Cette année, les Enfoirés investissent la Sud de France Arena pour le spectacle «2025 Au pays des Enfoirés». Anita Barone, responsable départementale bénévole des Restos du Cœur de l’Hérault, dresse un état des lieux de la situation dans la région Occitanie.

«Dans le département, les Restos du Cœur accueillent 29 000 personnes. Nous avons sept sites à Montpellier. Depuis dix ans, notre siège est installé à Vendargues et tout part d’ici. La marchandise est livrée par camion dans nos 28 centres d’activités du département, de Béziers à Lunel en passant par Montpellier ou Bédarieux. Par ailleurs, un Camion du Cœur distribue 48 000 repas par an. L’an dernier, nous avons réparti 3,6 millions de repas dans le département. 25 % des personnes accueillies sont des familles monoparentales, des femmes seules avec des enfants, et nous accueillons au fil de l’année 1 200 bébés. C’est la grande cause de notre 40e campagne car cette situation est dramatique. Pour les 1 263 bénévoles réguliers des Restos du Cœur de l’Hérault et les quelque 300 occasionnels, le combat est quotidien et je redoute qu’il perdure encore longtemps, confie-t-elle. Nous avons également besoin urgemment d’un centre d’activité supplémentaire pour permettre de décharger l’un de nos centres de Montpellier qui accueille déjà 1 875 familles et qui explose. On a besoin de vous et on compte sur vous », conclut Anita Barone.

QUELQUES CHIFFRES CLÉS (2023 - 2024)

1,3 million de personnes accueillies, dont 128 000 bébés de 0 à 3 ans.

2 348 lieux d’accueil Restos du Cœur.

163 millions de repas distribués.

75 000 bénévoles réguliers + 30 000 bénévoles occasionnels.

65 centres itinérants.

101 ateliers et chantiers d’insertion.

2,3 millions de contacts auprès des gens de la rue.

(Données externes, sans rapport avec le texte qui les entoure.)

(* ===== verification/Engine.v ===== *)
(** The turn engine (src/crates/philo-agent-runtime/src/engine/, operation/).

    Module [engine] translates the driver of one operation: the publisher, the
    cancellable model call with its
    recovery loop, compaction, sealing, tool batches, settlement and
    [drive_turn]. It is generic in the session store and in the environment
    [Env], which answers every question the code asks of the outside (the
    clock, cancel requests, the model and tool ports); an answer is indexed by
    the number of looks taken so far, so every behaviour of the outside is the
    behaviour of some [Env].

    The code runs in the monad [M]: a state [World], with [Panic] for a Rust
    panic and [Err OutOfFuel] for a loop that used up the fuel it was given. *)

From S2P Require Import Prelude RustStr Kernel Session SessionStore Tools Runtime.
From S2P Require Import RuntimeMapping Operation.
Import runtime mapping operation.

Module engine.

(** ** The environment *)

(** How one [ToolPort::invoke] ends: it returns, or it is still pending when
    the grace after a cancel request (for [reason]) has passed. *)
Inductive tool_answer : Type :=
| Returns (result : tools.ToolPortError + tools.ToolInvokeEnd)
| Outlives (reason : CancelReason).

(** Which of the in-flight calls becomes ready next, with its result, and
    whether a deadline, when there is one, passes first. *)
Record next_answer : Type := {
  ready_position : nat;
  ready_result : tools.ToolPortError + tools.ToolInvokeEnd;
  deadline_first : bool
}.

Abbreviation ModelStream := (list (ModelError + ModelEvent)).

Record Env : Type := {
  env_now : nat → Z;
  env_cancel : nat → option CancelReason;
  env_maintenance_cancel : nat → bool;
  env_start : nat → ModelCallSnapshot → ModelError + ModelStream;
  env_tool : nat → tools.ToolInvocation → tool_answer;
  env_next : nat → list nat → next_answer;
  env_jitter_seed : nat → Z;
  env_definitions : list tools.ToolDefinition
}.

2 591 personnes en difficulté, logées.

6 722 personnes accompagnées dans leurs recherches d’emploi.

6 196 départs en vacances.

30 360 personnes accompagnées à se saisir de leurs droits sociaux.

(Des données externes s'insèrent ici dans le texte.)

(* ===== verification/EngineTools.v ===== *)
(** The execution of a committed tool batch: every way a batch ends leaves the
    session with a result, an interruption or a cancellation for each call.

    Bounded-parallel tool batches: the bookkeeping of [run_parallel] whatever
    the order in which calls finish, and [tool_batch::run]. *)

From S2P Require Import Prelude RustStr Kernel KernelProofs Session SessionLifecycle.
From S2P Require Import SessionContext SessionProofs SessionStore TurnScript Tools Runtime.
From S2P Require Import RuntimeMapping Operation Engine EngineLogic.
Import runtime mapping operation engine logic settle.

Module batch.

Abbreviation ToolResults := (list (kernel.KernelToolCall * tools.RichToolResult)).

(** The started calls are a prefix: what follows was never started. *)
Definition slots_closed (slots : list BatchSlot) : Prop :=
  ∃ started n, slots = started ++ replicate n SlotUnstarted ∧ SlotUnstarted ∉ started.

Definition slot_outcome (slot : BatchSlot) : session.ToolResultOutcome :=
  match slot with
  | SlotDone rich =>
      match tools.result rich with
      | tools.Success content => session.Success content
      | tools.Error code message => session.Error code message
      end
  | SlotStopped => session.ResultInterrupted
  | SlotUnstarted => session.ResultCancelled
  end.

Definition slot_result (row : kernel.KernelToolCall * BatchSlot) : session.SessionToolResult :=
  {| session.result_call_id := kernel.call_id row.1;
     session.result_outcome := slot_outcome row.2 |}.

Lemma slot_mark_result tid bid row :
  slot_mark tid bid row.1 row.2 = script.result_kind tid bid (slot_result row).
Proof. by destruct row as [call [rich| |]]. Qed.

(** The record of a batch nothing has answered yet. *)
Definition batch_of (bid : kernel.ToolBatchId) (calls : list kernel.KernelToolCall)
    : session.ToolBatchRecord :=
  {| session.batch_id := bid; session.call_ids := kernel.call_id <$> calls;
     session.results := [] |}.

Lemma slot_results_ids calls slots :
  length slots = length calls →
  session.result_call_id <$> (slot_result <$> zip calls slots) = kernel.call_id <$> calls.
Proof.
  intros Hlen. rewrite <- list_fmap_compose.
  change (session.result_call_id ∘ slot_result) with
    (kernel.call_id ∘ @fst kernel.KernelToolCall BatchSlot).
  rewrite list_fmap_compose, fst_zip by lia. done.
Qed.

727 espaces petite enfance.

954 espaces livres.

POUR AIDER LES RESTAURANTS DU COEUR

Rendez-vous sur www.restosducoeur.org

ou adressez vos dons par courrier à l’adresse suivante :

Restaurants du Cœur - 42, rue de Clichy - 75 009 Paris

La solidarité, un engagement majeur de la politique RSE du groupe TF1

En tant que premier groupe média, le groupe TF1 s'engage à mettre la puissance de ses antennes et de ses réseaux sociaux au service de grandes causes, et à inviter le public à agir aux côtés des associations. Mise à disposition d'espaces publicitaires, reversement de gains issus des jeux et partage du savoir-faire audiovisuel, le Groupe accompagne près de 120 associations tout au long de l'année.